What does it take to help the human body regain homeostasis?
The key to longevity, he says, is for human beings to maintain the homeostatic capacity of a young adult even as they age. Homeostatic capacity is the ability to maintain homeostasis, which is defined as “the tendency of a system, especially the physiological system of higher animals, to maintain internal stability.” While homeostatic capacity is robust in our youth, we start to lose it as we get older, with particular decline in midlife. Anyone 40 or over who has tried to recover from an injury (or even a hangover) will relate to the how difficult it is to regain ‘internal stability’ in middle age compared to younger years. And the challenge of maintaining homeostasis increases as the years pile on.
To explore this idea, Joon conceived of an incentive prize like the X Prize, which would set an audacious goal and encourage the world’s smartest researchers to compete for a reward. He put up $1 million of his own money and enlisted Keith Powers, the former head of strategy for the X Prize Foundation, to help shape the incentives for drawing the teams of researchers to the Palo Alto Prize.
While $1 million might seem small in an area where start up companies are routinely valued upwards of $100 million, Powers explains in a video on the Palo Alto Prize website that the motivation of the scientific community is very different from Silicon Valley. “[Scientists] want to move discovery forward…for them, the money is not the goal but instead it provides a path to get there.”
Dr. Jin Hyun Lee, Stanford photo courtesy of Palo Alto Longevity Prize
And as evidence that the award amount is sufficient, when Joon started contacting leading scientists about the Palo Alto Prize in June of 2014, they leaped at the opportunity to get involved. There are now 14 teams from across the United States and Europe (including one led by Dr. Dr. Jin Hyung Lee at Stanford University), which are each approaching the question of how to help bodies maintain homeostasis from different disciplines, including bioengineering, genetics, neurology and more. View videos about the teams here.
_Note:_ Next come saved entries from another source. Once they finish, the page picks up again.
Lemma render_papers_type_error idx ps html e :
  render_papers fromisoformat strftime_bdY idx ps html = Raise e -> e = TypeError.
Proof.
  revert idx html. induction ps as [|p ps IH]; intros idx html; cbn [render_papers]; [done |].
  destruct (render_paper fromisoformat strftime_bdY idx p) as [b|e'] eqn:E; cbn [bind].
  - apply IH.
  - intros [= <-]. by eapply render_paper_type_error.
Qed.

Lemma generate_html_no_papers (now : string) aps :
  Forall (fun ad => papers ad = []) aps ->
  generate_html fromisoformat strftime_bdY now aps = Ok (no_results_page now).
Proof.
  intros H. unfold generate_html, aggregate. rewrite merge_papers_dedup.
  assert (flat_papers aps = []) as ->.
  { unfold flat_papers. induction H as [|ad aps Had _ IH]; [done |].
    cbn [map concat]. by rewrite Had, IH. }
  cbn [dedup sort_by_updated bind length]. unfold no_results_page. by rewrite app_assoc_s.
Qed.
End PageMore.

(** X6: [generate_html] returns a page exactly when the sort succeeds and every
    author name and every category term of the sorted records is a string;
    whatever it raises otherwise is a [TypeError]. *)
Theorem generate_html_ok_iff
    {datetime : Type} (fromisoformat : string -> res datetime)
    (strftime_bdY : datetime -> string) (now : string) (aps : list author_data) :
  (is_ok (generate_html fromisoformat strftime_bdY now aps) = true <->
   exists ps, aggregate aps = Ok ps /\ Forall joinable ps) /\
  (forall e, generate_html fromisoformat strftime_bdY now aps = Raise e -> e = TypeError).
Proof.
  unfold generate_html.
  destruct (aggregate aps) as [ps|e0] eqn:Hagg; cbn [bind].
  - destruct ps as [|p ps].
    + cbn [bind is_ok]. split; [| done]. split; [| done]. intros _. exists []. by split.
    + pose proof (render_papers_ok fromisoformat strftime_bdY 0 (p :: ps) html_head) as Hok.
      destruct (render_papers fromisoformat strftime_bdY 0 (p :: ps) html_head) as [b|e1] eqn:E;
        cbn [bind is_ok] in *.
      * split; [| done]. split; [| done]. intros _. exists (p :: ps). split; [done |].
        by apply Hok.
      * split.
        -- split; [done |]. intros (ps' & [= <-] & Hj). by apply Hok.
        -- intros e [= <-]. by eapply render_papers_type_error.
  - split.
    + split; [done | by intros (ps & ? & _)].
    + intros e [= <-]. unfold aggregate in Hagg. by eapply sort_by_updated_type_error.
Qed.

Example generate_html_nameless :
  generate_html RefDate.fromisoformat RefDate.strftime_bdY "now"
    [AuthorData (Author "A" "a_1" "arxiv") [paper_nameless]] = Raise TypeError.
Proof. vm_compute. reflexivity. Qed.

(** X7: the published text is put into the page as it is.  When
    [fromisoformat] rejects it, the block holds it verbatim between the fixed
    texts around the date, so that markup in it reaches the page. *)
Theorem published_text_unescaped
    {datetime : Type} (fromisoformat : string -> res datetime)
    (strftime_bdY : datetime -> string) (idx : nat) (p : paper) (s block : string) :
  render_paper fromisoformat strftime_bdY idx p = Ok block ->
  published p = Some s ->
  is_ok (fromisoformat (PyStr.replace "Z" "+00:00" s)) = false ->
  (exists pre post, block = pre +:+ tmpl_paper_3 +:+ s +:+ tmpl_paper_4 +:+ post) /\
  forall k, is_markup k = true -> PyStr.count_char k s <= PyStr.count_char k block.
Proof.
  intros H Hp Hno. apply render_paper_block in H as (ja & jc & _ & _ & ->).
  assert (fstr (format_date fromisoformat strftime_bdY (published p)) = s) as Hd.
  { rewrite Hp. cbn [format_date fstr]. unfold format_date_str.
    by destruct (fromisoformat (PyStr.replace "Z" "+00:00" s)). }
  split.
  - rewrite Hd. unfold paper_block.
    exists (tmpl_paper_0 +:+ escape (url p) +:+ tmpl_paper_1 +:+ escape (title p) +:+
             tmpl_paper_2 +:+ escape ja),
           (badge_html p +:+ cats_html jc +:+ tmpl_summary_0 +:+
             ("abstract-" +:+ PyStr.str_of_nat idx) +:+ tmpl_summary_1 +:+
             escape (summary p) +:+ tmpl_summary_2 +:+
             ("abstract-" +:+ PyStr.str_of_nat idx) +:+ tmpl_summary_3).
    by rewrite !app_assoc_s.
  - intros k Hk. rewrite paper_block_markup, Hd by done. lia.
Qed.

Lemma published_text_unescaped_witness :
  exists block,
    render_paper RefDate.fromisoformat RefDate.strftime_bdY 0 paper_raw_date = Ok block /\
    PyStr.contains "<b>soon</b>" block = true.
Proof.
  destruct (render_paper RefDate.fromisoformat RefDate.strftime_bdY 0 paper_raw_date)
    as [block|] eqn:E; [| vm_compute in E; discriminate].
  exists block. split; [reflexivity |].
  destruct (published_text_unescaped _ _ _ _ "<b>soon</b>" _ E eq_refl eq_refl)
    as [(pre & post & ->) _].
  rewrite <- app_assoc_s. apply contains_app_intro.
Defined.

(** ** The parser, once more *)

Section ParserMore.
Variable fromstring : string -> res ET.element.
Implicit Types (s t : string) (c : ascii) (p : paper) (entry : ET.element).



Lemma parse_atom_feed_length xml_text :
  length (parse_atom_feed fromstring xml_text) <= MAX_PAPERS_PER_AUTHOR.
Proof.
  unfold parse_atom_feed, parse_body.
  destruct (fromstring xml_text) as [root|]; cbn [bind]; [| simpl; lia].
  fold (considered root).
  destruct (decide (Forall (fun e => is_ok (process_entry e) = true) (considered root)))
    as [Hall | Hex].
  - rewrite parse_entries_ok by done. cbn [app].
    etrans; [apply entry_papers_length | apply considered_length].
  - apply not_Forall_Exists in Hex; [| apply _].
    assert (Exists (fun e => is_ok (process_entry e) = false) (considered root)) as Hex'.
    { eapply Exists_impl; [exact Hex |]. intros e He. simpl in He. by destruct (is_ok _). }
    apply (parse_entries_raise _ []) in Hex'.
    destruct (parse_entries (considered root) []); [done | simpl; lia].
Qed.
End ParserMore.



(** ** main, once more *)

Section MainMore.
Context {datetime : Type}.
Variable fromisoformat : string -> res datetime.
Variable strftime_bdY : datetime -> string.
Variable urlopen : string -> res string.
Variable fromstring : string -> res ET.element.

Lemma author_papers_length (a : author) :
  length (papers (author_papers urlopen fromstring a)) <= MAX_PAPERS_PER_AUTHOR.
Proof.
  unfold author_papers. destruct (fetch_author_feed urlopen a) as [body|]; [| simpl; lia].
  destruct (PyStr.nonempty body); [| simpl; lia]. apply parse_atom_feed_length.
Qed.

Lemma flat_papers_length (l : list author) :
  length (flat_papers (map (author_papers urlopen fromstring) l))
  <= MAX_PAPERS_PER_AUTHOR * length l.
Proof.
  unfold flat_papers. induction l as [|a l IH]; [simpl; lia |].
  cbn [map concat length]. rewrite length_app.
  pose proof (author_papers_length a). lia.
Qed.

Lemma no_feed_no_papers (a : author) :
  no_feed urlopen fromstring a -> papers (author_papers urlopen fromstring a) = [].
Proof.
  unfold no_feed, author_papers, fetch_author_feed.
  destruct (urlopen (feed_url a)) as [body|]; [| done].
  intros [-> | H]; [done |]. destruct (PyStr.nonempty body); [| done].
  cbn [papers]. unfold parse_atom_feed, parse_body. by destruct (fromstring body).
Qed.
End MainMore.

(** X12: when for every configured author the request fails, or the body is
    empty, or the body is no XML, [main] still returns a page: the one with
    the placeholder and the count 0. *)
Theorem main_without_feeds
    {datetime : Type} (fromisoformat : string -> res datetime)
    (strftime_bdY : datetime -> string) (now : string)
    (urlopen : string -> res string) (fromstring : string -> res ET.element) :
  Forall (no_feed urlopen fromstring) AUTHORS ->
  main fromisoformat strftime_bdY now urlopen fromstring = Ok (no_results_page now).
Proof.
  intros H. unfold main. apply generate_html_no_papers.
  apply Forall_map. eapply Forall_impl; [exact H |].
  intros a Ha. by apply no_feed_no_papers.
Qed.

Lemma main_without_feeds_witness :
  exists html,
    main RefDate.fromisoformat RefDate.strftime_bdY "Jan 06, 2024 at 10:00 AM"
         urlopen_down fromstring_example = Ok html /\
    PyStr.contains "No papers found" html = true /\
    PyStr.contains " | 0 papers displayed</div>" html = true.
Proof.
  eexists. split.
  - apply main_without_feeds. repeat constructor.
  - split; vm_compute; reflexivity.
Defined.
(* ===== verification/UnorderedMap.v ===== *)
(** * [std::unordered_map] with string keys

    The keyspace is kept in hash tables whose iteration order and bucket layout
    the C++ standard leaves open and which depend on the history of the table.
    Clients are therefore written against the interface below: a table has a
    finite map as its contents, and iterating it, or walking its buckets, lists
    those contents in some order. *)

From S2P Require Import Prelude.

Class UnorderedMap := {
  um : Type → Type;
  um_empty {V} : um V;
  um_find {V} : um V → bytes → option V;
  um_insert {V} : bytes → V → um V → um V;
  um_erase {V} : bytes → um V → um V;
  um_clear {V} : um V → um V;
  um_size {V} : um V → nat;
  um_iter {V} : um V → list (bytes * V);
  um_buckets {V} : um V → list (list bytes);
  contents {V} : um V → gmap bytes V;
  um_find_contents {V} (m : um V) k : um_find m k = contents m !! k;
  contents_empty {V} : contents (um_empty : um V) = ∅;
  contents_insert {V} k v (m : um V) : contents (um_insert k v m) = <[k:=v]> (contents m);
  contents_erase {V} k (m : um V) : contents (um_erase k m) = delete k (contents m);
  contents_clear {V} (m : um V) : contents (um_clear m) = ∅;
  um_size_contents {V} (m : um V) : um_size m = base.size (contents m);
  um_iter_perm {V} (m : um V) : um_iter m ≡ₚ map_to_list (contents m);
  um_buckets_perm {V} (m : um V) : mjoin (um_buckets m) ≡ₚ (map_to_list (contents m)).*1
}.

#[export] Hint Rewrite @um_find_contents @contents_empty @contents_insert
  @contents_erase @contents_clear @um_size_contents : um.

(** [m.empty()], [m.bucket_count()] *)
Definition um_is_empty `{UnorderedMap} {V} (m : um V) : bool := Nat.eqb (um_size m) 0.
Definition um_bucket_count `{UnorderedMap} {V} (m : um V) : nat := length (um_buckets m).

(** ** An implementation, with one bucket per key and a spare one *)

#[local] Program Instance gmap_table : UnorderedMap := {|
  um V := gmap bytes V;
  um_empty V := ∅;
  um_find V m k := m !! k;
  um_insert V k v m := <[k:=v]> m;
  um_erase V k m := delete k m;
  um_clear V m := ∅;
  um_size V m := base.size m;
  um_iter V m := map_to_list m;
  um_buckets V m := [] :: ((λ k, [k]) <$> (map_to_list m).*1);
  contents V m := m
|}.
Solve Obligations with done.
Next Obligation.
  intros V m. cbn. generalize ((map_to_list m).*1). intros l.
  induction l as [|k l IH]; cbn; [done|]. by rewrite IH.
Qed.

(** ** Lemmas *)

Section Lemmas.
Context `{UM : UnorderedMap} {V : Type}.
Implicit Types m : um V.

Lemma um_iter_keys m : (um_iter m).*1 ≡ₚ (map_to_list (contents m)).*1.
Proof. by rewrite um_iter_perm. Qed.

Lemma um_iter_elem m k v : (k, v) ∈ um_iter m ↔ contents m !! k = Some v.
Proof. rewrite um_iter_perm. apply elem_of_map_to_list. Qed.

Lemma um_iter_NoDup m : NoDup (um_iter m).*1.
Proof. rewrite um_iter_keys. apply NoDup_fst_map_to_list. Qed.

Lemma um_buckets_elem m k : k ∈ mjoin (um_buckets m) ↔ is_Some (contents m !! k).
Proof.
  rewrite um_buckets_perm, list_elem_of_fmap. split.
  - intros ([k' v] & -> & ?%elem_of_map_to_list). by eexists.
  - intros [v Hv]. exists (k, v). by rewrite elem_of_map_to_list.
Qed.

Lemma um_buckets_NoDup m : NoDup (mjoin (um_buckets m)).
Proof. rewrite um_buckets_perm. apply NoDup_fst_map_to_list. Qed.

Lemma um_buckets_length m : length (mjoin (um_buckets m)) = base.size (contents m).
Proof. rewrite um_buckets_perm, length_fmap, length_map_to_list. done. Qed.

End Lemmas.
Dr. David Mendelowitz, George Washington University photo courtesy of the Palo Alto Prize
Dr. David Mendelowitz, a professor of Pharmacology and Physiology who is leading a Palo Alto Prize team at George Washington University explains the appeal of the prize, saying, “As scientists, we like a challenge and the Palo Alto Prize is a catalyst for new work and new hypotheses of learning.”
In many ways, the Palo Alto Prize is in its infancy and the real news will unfold in September 2018 when the prize ends and Joon and his team of advisors, experts in medicine, biotech and venture capital evaluate the ideas that emerge. Joon has committed to provide additional prize incentives to continue the work past 2018 if there are promising avenues of research in longevity to pursue. He also lauds the efforts of Calico, the company started by Google to explore longevity, as it only helps the pursuit of knowledge to have many minds engaged.
What about the potential environmental issues on a planet where people routinely live 100 years or more? Joon is less worried. “Population studies show that when longevity goes up, so do education levels and income,” he says. “Plus if people begin living longer, they will care more about what the world will look like in the future – impact concerns will shift from being their children’s problem to being their problem.”